Quite a pickle. And rather a lot for a small-town boy to absorb.
But Ethan’s up for the challenge, and not merely because he has grown to adore Lena. Ehrenreich gives the young man just the right blend of intelligence, spunk and mule-stubborn determination; he’s a captivating young hero, even though he tends to be acted upon, rather than act. He is, after all, the helpless mortal in this heady brew, much like frustrated young Timothy, the only normal member of Bradbury’s Elliot family.
We’re charmed both by Ehrenreich’s broad smile and affable behavior, and by the sly, tart dialogue LaGravenese grants him, both as narrator and during exchanges with all these strange people.

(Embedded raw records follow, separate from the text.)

(** * upipe: TS PID demultiplexer (upipe_ts_split) and DVB-CSA descrambler
      (upipe_dvbcsa_dec)

    Shallow embedding of
      - lib/upipe-ts/upipe_ts_split.c
      - lib/upipe-dvbcsa/upipe_dvbcsa_decrypt.c
    Bytes are [Z] (uint8_t values), buffers are [list Z], the PID table is a
    list indexed by PID, and every call into the pipeline framework that the
    C code makes for its effect (output, free, throw, log, cipher call) is
    recorded as an event of a trace. *)

From Stdlib Require Import ZArith List String Ascii Bool Lia.
From stdpp Require Import base list.
Import ListNotations.

Local Open Scope Z_scope.

(** ** The pipeline framework: buffers and attribute dictionaries *)

Module Upipe.

(** Modelled from the spec: [struct uref] of upipe/uref.h, which is not among
    the sources. A uref is an attribute dictionary with an optional block
    buffer; only the attributes the two pipes read are kept: the flow
    definition tag (f.def), the PID of a TS flow (t.pid, a uint64_t) and the
    bytes of the attached ubuf (NULL when absent). *)
Record uref : Type := mk_uref {
  f_def : option string;
  t_pid : option Z;
  ubuf : option (list Z)
}.

(** uref_flow_get_def: the tag, when the attribute is present. *)
Definition uref_flow_get_def (u : uref) : option string := f_def u.

(** uref_ts_flow_get_pid: the PID, when the attribute is present. *)
Definition uref_ts_flow_get_pid (u : uref) : option Z := t_pid u.

(** Modelled from the spec: uref_block_peek / uref_block_extract of
    upipe/uref_block.h. Reading [size] bytes at [offset] succeeds exactly when
    the block has that many bytes there ("Fails with a ShortBuffer condition
    if fewer than 4 bytes are available"). *)
Definition uref_block_peek (u : uref) (offset size : nat) : option (list Z) :=
  match ubuf u with
  | None => None
  | Some b =>
      if (offset + size <=? length b)%nat
      then Some (firstn size (skipn offset b))
      else None
  end.

Definition uref_block_extract (u : uref) (offset : nat) : option Z :=
  match uref_block_peek u offset 1 with
  | Some [x] => Some x
  | _ => None
  end.

(** uref_attach_ubuf: replaces the buffer of a uref. *)
Definition uref_attach_ubuf (u : uref) (b : list Z) : uref :=
  {| f_def := f_def u; t_pid := t_pid u; ubuf := Some b |}.

(** Modelled from the spec: ubase_ncmp of upipe/ubase.h, that is
    strncmp(def, prefix, strlen(prefix)) != 0: true when [def] does NOT start
    with [prefix]. *)
Definition ubase_ncmp (def pfx : string) : bool := negb (String.prefix pfx def).

(** Log levels of upipe_err / upipe_warn / upipe_notice / upipe_dbg. *)
Inductive ulog_level : Type := ULOG_DEBUG | ULOG_NOTICE | ULOG_WARNING | ULOG_ERROR.

End Upipe.

(** ** TS packet header accessors *)

Module TS.

(** Modelled from the spec: the accessors of bitstream/mpeg/ts.h (an external
    header). Section 6 of the specification gives the layout bit for bit:
    sync byte, three flag bits and a 13-bit PID over bytes 1-2, then in byte 3
    two scrambling bits, the adaptation flag (0x20), the payload flag (0x10)
    and the continuity counter. *)
Definition TS_SIZE : nat := 188.
Definition TS_HEADER_SIZE : nat := 4.

(** p_ts[i] *)
Definition at_ (p_ts : list Z) (i : nat) : Z := nth i p_ts 0.

(** ((p_ts[1] & 0x1f) << 8) | p_ts[2] *)
Definition ts_get_pid (p_ts : list Z) : Z :=
  Z.lor (Z.shiftl (Z.land (at_ p_ts 1) 0x1f) 8) (at_ p_ts 2).

(** !!(p_ts[3] & 0x10) *)
Definition ts_has_payload (p_ts : list Z) : bool :=
  negb (Z.land (at_ p_ts 3) 0x10 =? 0).

(** !!(p_ts[3] & 0x20) *)
Definition ts_has_adaptation (p_ts : list Z) : bool :=
  negb (Z.land (at_ p_ts 3) 0x20 =? 0).

(** (p_ts[3] & 0xc0) >> 6 *)
Definition ts_get_scrambling (p_ts : list Z) : Z :=
  Z.shiftr (Z.land (at_ p_ts 3) 0xc0) 6.

(** p_ts[3] &= ~0xc0; p_ts[3] |= i_scrambling << 6; each store truncates to
    uint8_t. *)
Definition ts_set_scrambling (p_ts : list Z) (i_scrambling : Z) : list Z :=
  let b := Z.land (Z.land (at_ p_ts 3) (Z.lnot 0xc0)) 0xff in
  let b := Z.land (Z.lor b (Z.shiftl i_scrambling 6)) 0xff in
  <[3%nat := b]> p_ts.

(** The adaptation_field_length byte, right after the header. *)
Definition ts_af_length (p_ts : list Z) : Z := at_ p_ts 4.

(** "the payload begins at offset 4 + 1 + length when an adaptation field is
    present, or 4 otherwise" *)
Definition payload_start (p_ts : list Z) : nat :=
  if ts_has_adaptation p_ts
  then (4 + 1 + Z.to_nat (ts_af_length p_ts))%nat
  else 4%nat.

(** A well-formed TS packet: 188 bytes, each a uint8_t, and when it carries
    both an adaptation field and a payload the adaptation_field_length is in
    the valid range 0..182 (section 6: "valid range for this core is 0-182";
    183 and more leave no room for a payload in 188 bytes). *)
Definition well_formed (p_ts : list Z) : Prop :=
  length p_ts = TS_SIZE /\
  Forall (fun b => 0 <= b < 256) p_ts /\
  (ts_has_adaptation p_ts = true -> ts_has_payload p_ts = true ->
   ts_af_length p_ts <= 182).

End TS.

(** ** The descrambling pipe: upipe_dvbcsa_decrypt.c *)

Module Dvbcsa.
Import Upipe TS.

(** The interface of libdvbcsa (dvbcsa/dvbcsa.h, the external block cipher):
    an opaque key built from a control word, and a decryption that works in
    place on a byte range, hence keeps its length. *)
Class libdvbcsa : Type := {
  dvbcsa_key_t : Type;
  dvbcsa_key_set : list Z -> dvbcsa_key_t;
  dvbcsa_decrypt : dvbcsa_key_t -> list Z -> list Z;
  dvbcsa_decrypt_length :
    forall k data, length (dvbcsa_decrypt k data) = length data
}.

(** struct ustring_dvbcsa_cw: the part of the text that was parsed as a
    control word (empty when parsing failed) and the control word. *)
Record ustring_dvbcsa_cw : Type := {
  str : string;
  value : list Z
}.

(** The interface of upipe-dvbcsa/upipe_dvbcsa_common.h, which is not among
    the sources: the PID whitelist with its membership test, and the parser
    of control words. *)
Class dvbcsa_common : Type := {
  upipe_dvbcsa_common : Type;
  upipe_dvbcsa_common_check_pid : upipe_dvbcsa_common -> Z -> bool;
  ustring_to_dvbcsa_cw : string -> ustring_dvbcsa_cw
}.

Inductive ubase_err : Type :=
  | UBASE_ERR_NONE
  | UBASE_ERR_INVALID
  | UBASE_ERR_ALLOC.

Section Pipe.
Context {L : libdvbcsa} {C : dvbcsa_common}.

(** struct upipe_dvbcsa_dec: the key (NULL when none) and the common part.
    The output helper's fields are the framework's. *)
Record upipe_dvbcsa_dec : Type := {
  key : option dvbcsa_key_t;
  common : upipe_dvbcsa_common
}.

(** What the pipe does to the outside, in program order. *)
Inductive event : Type :=
  | EvLog (level : ulog_level) (msg : string)
  | EvFree (u : uref)
  | EvDecrypt (k : dvbcsa_key_t) (data : list Z)
  | EvOutput (u : uref).

(** The allocator's answers during one call of the input handler. *)
Record alloc : Type := {
  ubuf_block_copy_ok : bool;
  ubuf_block_write_ok : bool
}.

(** The adaptation field step (lines 167-181): the new ts_header_size, or the
    events of the early return. *)
Definition adaptation_step (u : uref) (has_adaptation : bool)
    (ts_header_size : Z) : list event + Z :=
  if has_adaptation then
    match uref_block_extract u (Z.to_nat ts_header_size) with
    | None =>
        inl [EvLog ULOG_ERROR "fail to extract adaptation field length";
             EvFree u]
    | Some af_length =>
        if 183 <=? af_length then
          inl [EvLog ULOG_WARNING "invalid adaptation field received";
               EvFree u]
        else inr (ts_header_size + (af_length + 1))
    end
  else inr ts_header_size.

(** upipe_dvbcsa_dec_input. [None] is undefined behaviour: the cipher is
    handed [size - ts_header_size] bytes, which wraps around when the buffer
    is shorter than the header and adaptation field it announces. *)
Definition upipe_dvbcsa_dec_input (upipe : upipe_dvbcsa_dec) (a : alloc)
    (u : uref) : option (list event) :=
  match key upipe with
  | None => Some [EvOutput u]
  | Some k =>
    match uref_block_peek u 0 TS_HEADER_SIZE with
    | None => Some [EvLog ULOG_ERROR "fail to read ts header"; EvFree u]
    | Some ts_header =>
      let scrambling := ts_get_scrambling ts_header in
      let has_payload := ts_has_payload ts_header in
      let has_adaptation := ts_has_adaptation ts_header in
      let pid := ts_get_pid ts_header in
      if negb (scrambling =? 0x2) || negb has_payload ||
         negb (upipe_dvbcsa_common_check_pid (common upipe) pid)
      then Some [EvOutput u]
      else
        match adaptation_step u has_adaptation (Z.of_nat TS_HEADER_SIZE) with
        | inl evs => Some evs
        | inr ts_header_size =>
          if negb (ubuf_block_copy_ok a) then
            Some [EvLog ULOG_ERROR "fail to allocate buffer"; EvFree u]
          else
            match ubuf u with
            | None => None
            | Some copy =>
              if negb (ubuf_block_write_ok a) then
                Some [EvLog ULOG_ERROR "fail to write buffer";
                      EvFree (uref_attach_ubuf u copy)]
              else
                let size := Z.of_nat (length copy) in
                let ts := ts_set_scrambling copy 0 in
                if size - ts_header_size <? 0 then None
                else
                  let n := Z.to_nat ts_header_size in
                  let plain := dvbcsa_decrypt k (skipn n ts) in
                  Some [EvDecrypt k (skipn n ts);
                        EvOutput (uref_attach_ubuf u (firstn n ts ++ plain))]
            end
        end
    end
  end.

Englert’s Lena is equally captivating: initially aloof, having learned to be wary of “normals,” and then every inch the winsome young woman won over by Ethan’s unwavering pursuit. Englert is far more interesting and engaging, and has a more vibrant presence, than Kristen Stewart’s dull, pouty Bella Swan in the “Twilight” films.
Irons lends these proceedings an aristocratic flair as the rather complicated Macon, a character we can’t nail down for quite a while; Irons handles that duality sublimely. And Rossum is a hoot as the vampish Ridley, who relishes her own depravity and then worries us — big time — when her attentions turn to Ethan’s best friend, Link (Thomas Mann) … who happens to be Mrs. Lincoln’s son.
Viola Davis delivers another of her rich, dignified performances as Amma, the town librarian and a longtime friend of Ethan’s family, who has her own unexpected place in these events.
The film is pretty much stolen, though, by Emma Thompson. She’s spot-on as the sort of intrusive, self-righteous busybody who fancies herself the town’s unofficial Christian soul: a meddling do-gooder convinced that she knows what’s best for everybody. But Thompson really goes to town once things kick into gear, thanks to a plot twist I’d rather not reveal here. Suffice to say, Thompson truly knows how to deliver a line. All her lines.
“Beautiful Redemption,” Garcia and Stohl’s fourth and final (?) book in the series, was just released in October. LaGravenese has done a lovely job with this adaptation of the first book, and all the elements certainly are in place for an ongoing series. The question is whether the fantasy faithful will embrace this cinematic interpretation, where so many other efforts — “The Golden Compass” and “The Lightning Thief” come to mind — have perished after only one film.
Fingers crossed, then … because I hope to see more of Ethan and Lena on the big screen.